**Task instructions**
Your reply should consist of the listing, copied exactly.

**The data**
************
Definition conclude {F : Type} `{GeneralEngine F} (k : bytes) (x : Ending) : M F unit :=
  match x with
  | Untouched => mret tt
  | Emptied b => _ ← engine_write b; logical_delete k
  | Reduced b => engine_write b
  end.

Lemma finish_removal_conclude {F : Type} `{GeneralEngine F} k m count removed b :
  finish_removal (E := F) k m count removed b =
  conclude k (if 0 <? removed then
    if count =? 0 then Emptied b
    else Reduced (batch_put b (meta_key k) (Meta_encode (set_field_count m count))) else Untouched).
Proof. unfold finish_removal. by repeat case_match. Qed.

(** A removal: load the key, collect what goes, and conclude. *)
Definition removal {F : Type} `{GeneralEngine F} {X A : Type} (k : bytes) (ty : byte) (loop : Meta -> M F X)
    (act : Meta -> X -> Ending) (none : A) (res : X -> A) : M F A :=
  o ← load_typed k ty;
  match o with
  | None => mret none
  | Some meta => x ← loop meta; _ ← conclude k (act meta x); mret (res x)
  end.

(** Emptying a key deletes its metadata. *)
Lemma conclude_emptied k b (t : State IdealEngine) :
  exists t', conclude k (Emptied b) t = (t', Ok tt) /\ ideal_map (engine t') !! meta_key k = None.
Proof.
  eexists. split; [reflexivity|]. cbn. apply lookup_delete_eq.
Qed.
************
**Exercise solution**
Definition conclude {F : Type} `{GeneralEngine F} (k : bytes) (x : Ending) : M F unit :=
  match x with
  | Untouched => mret tt
  | Emptied b => _ ← engine_write b; logical_delete k
  | Reduced b => engine_write b
  end.

Lemma finish_removal_conclude {F : Type} `{GeneralEngine F} k m count removed b :
  finish_removal (E := F) k m count removed b =
  conclude k (if 0 <? removed then
    if count =? 0 then Emptied b
    else Reduced (batch_put b (meta_key k) (Meta_encode (set_field_count m count))) else Untouched).
Proof. unfold finish_removal. by repeat case_match. Qed.

(** A removal: load the key, collect what goes, and conclude. *)
Definition removal {F : Type} `{GeneralEngine F} {X A : Type} (k : bytes) (ty : byte) (loop : Meta -> M F X)
    (act : Meta -> X -> Ending) (none : A) (res : X -> A) : M F A :=
  o ← load_typed k ty;
  match o with
  | None => mret none
  | Some meta => x ← loop meta; _ ← conclude k (act meta x); mret (res x)
  end.

(** Emptying a key deletes its metadata. *)
Lemma conclude_emptied k b (t : State IdealEngine) :
  exists t', conclude k (Emptied b) t = (t', Ok tt) /\ ideal_map (engine t') !! meta_key k = None.
Proof.
  eexists. split; [reflexivity|]. cbn. apply lookup_delete_eq.
Qed.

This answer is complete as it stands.